Ma was still on the scooter. She had her checkbook out and was writing checks. No, not for Auntie Rose and the rest of the scammers, but birthday money for the girls and myself.

Dad was beaming as he folded the cash register receipt. “We did pretty good. I thought she had spent close to $300, but she only spent $212”

Four dollars more would have saved you a long walk for bagels.

I smiled and began taking the bundles out of Ma’s basket. She had 4 paper bags with the loaves of bread. I put them in the back seat so they wouldn’t be crushed.

Dad had emptied his carriage, and I was about to close the tailgate hatch when I noticed the cargo bay was halfway loaded.

“Dad, where’s the other carriage?”

“There’s no other carriage; this is it.”

I rummaged through a couple of bags. I had packed twenty loaves of bread in the back seat along with four dozen eggs. There were two gallons of milk and a gallon of orange juice.

“There has to be more. Ma bought vegetables. There’s no vegetables and no meat. You bought laundry detergent and a gallon of bleach. Where are they? All you have in the car is twenty loaves of bread.”

He looked at me horror stricken, a deer frozen in the headlights.
To Be Continued....


Nutterone said...

TBC? That's just MEAN! A cliff hanger on a blog? I think there's a rule! Get back here!

Alesia said...

There is indeed a rule about cliff hangers on blogs - and I believe it's a mortal sin as well. WTF?
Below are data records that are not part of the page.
(* ===== verification/TransactionPool.v ===== *)
(** * Correctness of the transaction pool

    The invariant that ties the indexes of [TransactionQueue] together, its
    preservation by every operation, and what the operations return. *)

From S2P Require Import Prelude Votes Caches TransactionQueue.
Local Open Scope Z_scope.
Local Open Scope outcome_scope.

#[local] Arguments removeTransaction : simpl never.
#[local] Arguments addTransaction : simpl never.

(** ** The invariant *)

Definition at_nonce (accounts : gmap addr_t (gmap Z Transaction)) (a : addr_t) (n : Z) : option Transaction :=
  accounts !! a ≫= fun account => account !! n.

(** Gas of the queued transactions with one gas price, and size of all data. *)
Definition gas_at (price : Z) (queue : gmap trx_hash_t Transaction) : Z :=
  map_sum (fun t => if trx_gas_price t =? price then trx_gas t else 0) queue.

Definition data_in (p : Pool) : Z :=
  map_sum trx_data_size (queue_transactions_ p) +
  map_sum (fun e => trx_data_size e.2) (non_proposable_transactions_ p).

(** The running totals equal the sums they stand for, at their width. *)
Record counters_ok (p : Pool) : Prop := {
  c_gas : forall price, default 0 (queue_transactions_gas_prices_ p !! price) =
            u64 (gas_at price (queue_transactions_ p));
  c_data : data_size_ p = u64 (data_in p);
}.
Did a rival gang of Weebles steal the second cart? Did Ma plow into it with the scooter and send it careening into the previously spared but now destroyed eggplant pyramid?! Did produce die a horrible death?!? Were bread products squished beyond recognition?!?!

What? WhAt? WHAT???

Nutterone said...

ok, it just occured to me as I was dumping an old loaf of bread... What on Earth do TWO people do with TWENTY loaves of bread?

Erica Vetsch said...


And you're so right about the emotional blackmail...o-Mamabinladin.